_Your instructions_. Copy each line below that has "injection".

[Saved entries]
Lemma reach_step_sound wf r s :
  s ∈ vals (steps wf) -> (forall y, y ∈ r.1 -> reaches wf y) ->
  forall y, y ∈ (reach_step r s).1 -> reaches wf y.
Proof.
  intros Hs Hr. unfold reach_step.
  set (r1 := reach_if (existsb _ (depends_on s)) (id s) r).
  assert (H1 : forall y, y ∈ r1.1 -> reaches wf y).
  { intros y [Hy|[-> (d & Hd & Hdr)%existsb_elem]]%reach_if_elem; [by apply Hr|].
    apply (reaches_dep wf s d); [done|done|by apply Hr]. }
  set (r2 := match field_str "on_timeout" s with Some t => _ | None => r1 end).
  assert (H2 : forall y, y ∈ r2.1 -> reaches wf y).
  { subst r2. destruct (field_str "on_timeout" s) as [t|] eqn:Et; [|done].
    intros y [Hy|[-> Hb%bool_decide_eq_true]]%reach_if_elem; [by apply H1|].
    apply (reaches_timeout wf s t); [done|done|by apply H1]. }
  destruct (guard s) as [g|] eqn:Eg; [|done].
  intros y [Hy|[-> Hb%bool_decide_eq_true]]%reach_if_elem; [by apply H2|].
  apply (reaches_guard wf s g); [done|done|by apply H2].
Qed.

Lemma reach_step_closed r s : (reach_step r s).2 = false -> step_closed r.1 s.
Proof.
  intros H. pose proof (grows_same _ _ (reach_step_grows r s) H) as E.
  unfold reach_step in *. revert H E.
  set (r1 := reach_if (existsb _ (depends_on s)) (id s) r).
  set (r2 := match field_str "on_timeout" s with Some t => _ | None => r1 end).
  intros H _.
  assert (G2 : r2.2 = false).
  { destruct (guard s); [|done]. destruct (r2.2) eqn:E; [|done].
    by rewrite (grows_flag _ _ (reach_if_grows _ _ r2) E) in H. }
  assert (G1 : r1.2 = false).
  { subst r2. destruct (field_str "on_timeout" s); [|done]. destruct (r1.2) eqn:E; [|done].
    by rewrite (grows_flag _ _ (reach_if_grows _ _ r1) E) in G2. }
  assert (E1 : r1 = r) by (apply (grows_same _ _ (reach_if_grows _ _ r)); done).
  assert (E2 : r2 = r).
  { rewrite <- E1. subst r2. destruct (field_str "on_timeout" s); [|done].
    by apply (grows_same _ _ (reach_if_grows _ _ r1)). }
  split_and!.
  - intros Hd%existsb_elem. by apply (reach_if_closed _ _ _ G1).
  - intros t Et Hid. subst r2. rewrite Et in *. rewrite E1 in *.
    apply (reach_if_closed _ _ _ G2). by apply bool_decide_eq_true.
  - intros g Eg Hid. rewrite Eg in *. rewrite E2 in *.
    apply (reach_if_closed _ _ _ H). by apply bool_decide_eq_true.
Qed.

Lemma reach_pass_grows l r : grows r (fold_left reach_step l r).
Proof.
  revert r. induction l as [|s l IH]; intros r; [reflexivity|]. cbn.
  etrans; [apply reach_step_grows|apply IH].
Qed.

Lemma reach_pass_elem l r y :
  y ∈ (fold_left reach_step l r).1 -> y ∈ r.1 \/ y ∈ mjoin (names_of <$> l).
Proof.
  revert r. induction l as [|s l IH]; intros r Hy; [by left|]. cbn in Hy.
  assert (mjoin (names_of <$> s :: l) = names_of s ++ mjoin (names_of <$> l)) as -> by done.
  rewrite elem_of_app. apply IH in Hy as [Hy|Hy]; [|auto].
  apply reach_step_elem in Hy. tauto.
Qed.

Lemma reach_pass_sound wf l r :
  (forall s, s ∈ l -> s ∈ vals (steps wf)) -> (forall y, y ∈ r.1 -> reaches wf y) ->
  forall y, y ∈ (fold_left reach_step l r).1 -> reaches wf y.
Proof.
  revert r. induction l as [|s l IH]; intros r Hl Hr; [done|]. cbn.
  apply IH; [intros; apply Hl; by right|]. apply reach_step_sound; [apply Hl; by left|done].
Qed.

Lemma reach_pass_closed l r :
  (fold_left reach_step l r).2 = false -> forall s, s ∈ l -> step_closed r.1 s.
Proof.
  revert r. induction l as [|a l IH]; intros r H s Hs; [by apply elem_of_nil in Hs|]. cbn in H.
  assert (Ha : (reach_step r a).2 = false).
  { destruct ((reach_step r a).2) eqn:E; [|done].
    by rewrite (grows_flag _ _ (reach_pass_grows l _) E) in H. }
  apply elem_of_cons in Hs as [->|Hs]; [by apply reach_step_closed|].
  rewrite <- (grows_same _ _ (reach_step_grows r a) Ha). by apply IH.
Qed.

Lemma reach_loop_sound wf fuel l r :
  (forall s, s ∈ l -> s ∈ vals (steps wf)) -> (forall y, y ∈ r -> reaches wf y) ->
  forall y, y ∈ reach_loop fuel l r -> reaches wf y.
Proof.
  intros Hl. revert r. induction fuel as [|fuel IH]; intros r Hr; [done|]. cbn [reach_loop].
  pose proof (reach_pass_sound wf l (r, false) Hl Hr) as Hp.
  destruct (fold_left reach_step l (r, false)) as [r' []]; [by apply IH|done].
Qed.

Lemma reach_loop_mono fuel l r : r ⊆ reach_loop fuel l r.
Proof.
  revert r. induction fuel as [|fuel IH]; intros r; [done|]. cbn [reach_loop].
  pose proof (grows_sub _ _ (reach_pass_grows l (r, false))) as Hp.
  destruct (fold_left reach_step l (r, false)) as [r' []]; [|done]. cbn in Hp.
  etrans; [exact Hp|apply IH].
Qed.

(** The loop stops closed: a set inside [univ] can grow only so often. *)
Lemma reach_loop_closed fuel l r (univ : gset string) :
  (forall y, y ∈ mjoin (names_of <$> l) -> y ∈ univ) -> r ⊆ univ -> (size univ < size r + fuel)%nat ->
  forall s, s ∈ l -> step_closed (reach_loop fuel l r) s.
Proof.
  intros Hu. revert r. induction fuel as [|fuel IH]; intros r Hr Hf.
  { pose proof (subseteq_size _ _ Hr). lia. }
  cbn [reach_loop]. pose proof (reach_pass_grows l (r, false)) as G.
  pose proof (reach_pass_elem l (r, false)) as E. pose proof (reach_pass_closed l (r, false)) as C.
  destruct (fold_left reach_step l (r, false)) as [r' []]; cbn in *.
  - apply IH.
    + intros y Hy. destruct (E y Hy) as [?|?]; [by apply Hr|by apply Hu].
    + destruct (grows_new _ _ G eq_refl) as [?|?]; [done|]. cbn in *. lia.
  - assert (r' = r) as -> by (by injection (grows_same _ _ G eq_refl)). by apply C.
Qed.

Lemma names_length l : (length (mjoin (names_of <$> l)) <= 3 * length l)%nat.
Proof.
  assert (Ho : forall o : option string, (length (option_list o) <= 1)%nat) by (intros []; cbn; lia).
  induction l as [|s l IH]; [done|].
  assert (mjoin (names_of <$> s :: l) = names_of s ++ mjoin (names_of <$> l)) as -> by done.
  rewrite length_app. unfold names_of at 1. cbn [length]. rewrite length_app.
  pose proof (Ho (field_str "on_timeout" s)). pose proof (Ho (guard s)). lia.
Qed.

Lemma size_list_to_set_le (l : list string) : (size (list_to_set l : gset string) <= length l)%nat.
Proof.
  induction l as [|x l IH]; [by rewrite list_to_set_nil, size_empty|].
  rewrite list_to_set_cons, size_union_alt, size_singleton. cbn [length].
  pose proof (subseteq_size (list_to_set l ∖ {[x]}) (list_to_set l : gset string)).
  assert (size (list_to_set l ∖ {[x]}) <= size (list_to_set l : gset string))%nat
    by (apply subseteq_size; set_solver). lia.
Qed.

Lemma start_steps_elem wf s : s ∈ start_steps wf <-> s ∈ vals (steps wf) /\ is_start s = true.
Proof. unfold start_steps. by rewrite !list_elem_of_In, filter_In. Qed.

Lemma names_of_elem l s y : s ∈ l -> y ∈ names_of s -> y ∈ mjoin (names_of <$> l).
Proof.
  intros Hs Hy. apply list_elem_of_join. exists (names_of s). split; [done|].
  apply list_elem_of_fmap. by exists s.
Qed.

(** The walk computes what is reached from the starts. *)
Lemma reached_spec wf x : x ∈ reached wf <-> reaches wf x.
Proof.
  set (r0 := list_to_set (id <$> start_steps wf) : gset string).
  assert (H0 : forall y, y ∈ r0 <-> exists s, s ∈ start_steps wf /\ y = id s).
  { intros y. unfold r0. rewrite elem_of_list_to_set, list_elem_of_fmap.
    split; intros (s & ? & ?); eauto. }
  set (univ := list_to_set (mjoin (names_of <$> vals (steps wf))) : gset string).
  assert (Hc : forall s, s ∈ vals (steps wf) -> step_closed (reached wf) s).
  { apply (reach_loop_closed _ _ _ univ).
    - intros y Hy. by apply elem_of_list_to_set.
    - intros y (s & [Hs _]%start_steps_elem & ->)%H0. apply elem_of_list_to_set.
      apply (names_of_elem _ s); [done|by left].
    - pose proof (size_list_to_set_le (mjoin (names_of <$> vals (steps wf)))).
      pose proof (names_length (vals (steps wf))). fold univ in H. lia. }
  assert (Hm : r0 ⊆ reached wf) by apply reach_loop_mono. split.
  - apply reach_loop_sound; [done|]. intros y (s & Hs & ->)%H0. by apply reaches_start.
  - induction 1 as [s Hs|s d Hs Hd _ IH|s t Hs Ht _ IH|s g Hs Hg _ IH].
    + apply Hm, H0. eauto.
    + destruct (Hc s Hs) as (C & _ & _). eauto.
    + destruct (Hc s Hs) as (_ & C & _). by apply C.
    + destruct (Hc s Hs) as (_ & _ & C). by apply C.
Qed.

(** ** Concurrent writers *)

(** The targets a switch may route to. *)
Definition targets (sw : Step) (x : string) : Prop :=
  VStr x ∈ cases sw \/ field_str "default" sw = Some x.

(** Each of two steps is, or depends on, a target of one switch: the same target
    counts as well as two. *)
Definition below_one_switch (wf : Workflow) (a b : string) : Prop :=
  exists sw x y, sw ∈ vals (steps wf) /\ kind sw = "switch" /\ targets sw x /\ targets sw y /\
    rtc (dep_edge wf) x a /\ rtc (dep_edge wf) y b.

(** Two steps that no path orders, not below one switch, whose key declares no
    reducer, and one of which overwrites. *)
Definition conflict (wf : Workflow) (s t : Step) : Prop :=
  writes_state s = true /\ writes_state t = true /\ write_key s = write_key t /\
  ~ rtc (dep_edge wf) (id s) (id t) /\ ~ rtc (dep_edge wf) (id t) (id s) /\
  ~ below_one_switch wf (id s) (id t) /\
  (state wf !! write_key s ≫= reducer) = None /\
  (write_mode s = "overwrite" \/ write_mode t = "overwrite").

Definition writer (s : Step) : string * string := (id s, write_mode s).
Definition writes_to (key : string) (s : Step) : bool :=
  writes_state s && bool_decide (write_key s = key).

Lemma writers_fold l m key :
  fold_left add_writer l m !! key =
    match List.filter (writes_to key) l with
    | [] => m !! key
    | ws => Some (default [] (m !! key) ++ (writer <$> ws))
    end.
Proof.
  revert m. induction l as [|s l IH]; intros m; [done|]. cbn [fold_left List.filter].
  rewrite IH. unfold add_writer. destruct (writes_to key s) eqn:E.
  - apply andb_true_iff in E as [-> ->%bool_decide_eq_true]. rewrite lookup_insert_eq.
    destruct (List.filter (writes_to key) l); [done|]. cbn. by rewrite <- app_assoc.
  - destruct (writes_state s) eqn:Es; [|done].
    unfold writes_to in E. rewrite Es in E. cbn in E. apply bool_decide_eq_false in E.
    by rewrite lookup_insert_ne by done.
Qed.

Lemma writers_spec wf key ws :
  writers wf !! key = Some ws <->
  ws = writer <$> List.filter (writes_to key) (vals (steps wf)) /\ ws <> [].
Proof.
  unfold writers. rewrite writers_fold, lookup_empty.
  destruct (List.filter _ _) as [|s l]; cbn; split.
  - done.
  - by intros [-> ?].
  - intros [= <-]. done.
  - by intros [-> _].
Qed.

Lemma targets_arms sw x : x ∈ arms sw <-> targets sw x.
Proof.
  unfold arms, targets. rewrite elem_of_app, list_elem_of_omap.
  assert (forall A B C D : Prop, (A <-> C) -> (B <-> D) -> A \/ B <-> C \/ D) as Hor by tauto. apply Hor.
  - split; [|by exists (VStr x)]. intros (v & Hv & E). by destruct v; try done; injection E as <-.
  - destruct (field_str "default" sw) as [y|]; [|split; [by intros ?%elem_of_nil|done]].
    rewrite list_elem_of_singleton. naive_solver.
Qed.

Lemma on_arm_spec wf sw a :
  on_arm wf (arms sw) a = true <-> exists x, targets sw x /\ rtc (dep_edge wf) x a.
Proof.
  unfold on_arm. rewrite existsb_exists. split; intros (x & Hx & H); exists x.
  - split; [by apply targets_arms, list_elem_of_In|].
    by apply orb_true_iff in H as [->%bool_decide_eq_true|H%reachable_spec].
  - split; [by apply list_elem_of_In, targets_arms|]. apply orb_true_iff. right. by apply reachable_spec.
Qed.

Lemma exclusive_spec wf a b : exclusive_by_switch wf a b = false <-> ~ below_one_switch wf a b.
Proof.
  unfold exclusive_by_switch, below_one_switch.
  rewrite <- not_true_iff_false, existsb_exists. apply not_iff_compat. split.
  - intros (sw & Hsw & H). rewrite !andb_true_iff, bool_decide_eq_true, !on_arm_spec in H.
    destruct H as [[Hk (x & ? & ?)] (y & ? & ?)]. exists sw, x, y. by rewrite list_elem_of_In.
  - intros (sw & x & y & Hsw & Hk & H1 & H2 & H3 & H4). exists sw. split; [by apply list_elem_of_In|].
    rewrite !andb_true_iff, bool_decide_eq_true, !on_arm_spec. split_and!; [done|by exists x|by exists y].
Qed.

_Response box_.
  - assert (r' = r) as -> by (by injection (grows_same _ _ G eq_refl)). by apply C.
  - split; [|by exists (VStr x)]. intros (v & Hv & E). by destruct v; try done; injection E as <-.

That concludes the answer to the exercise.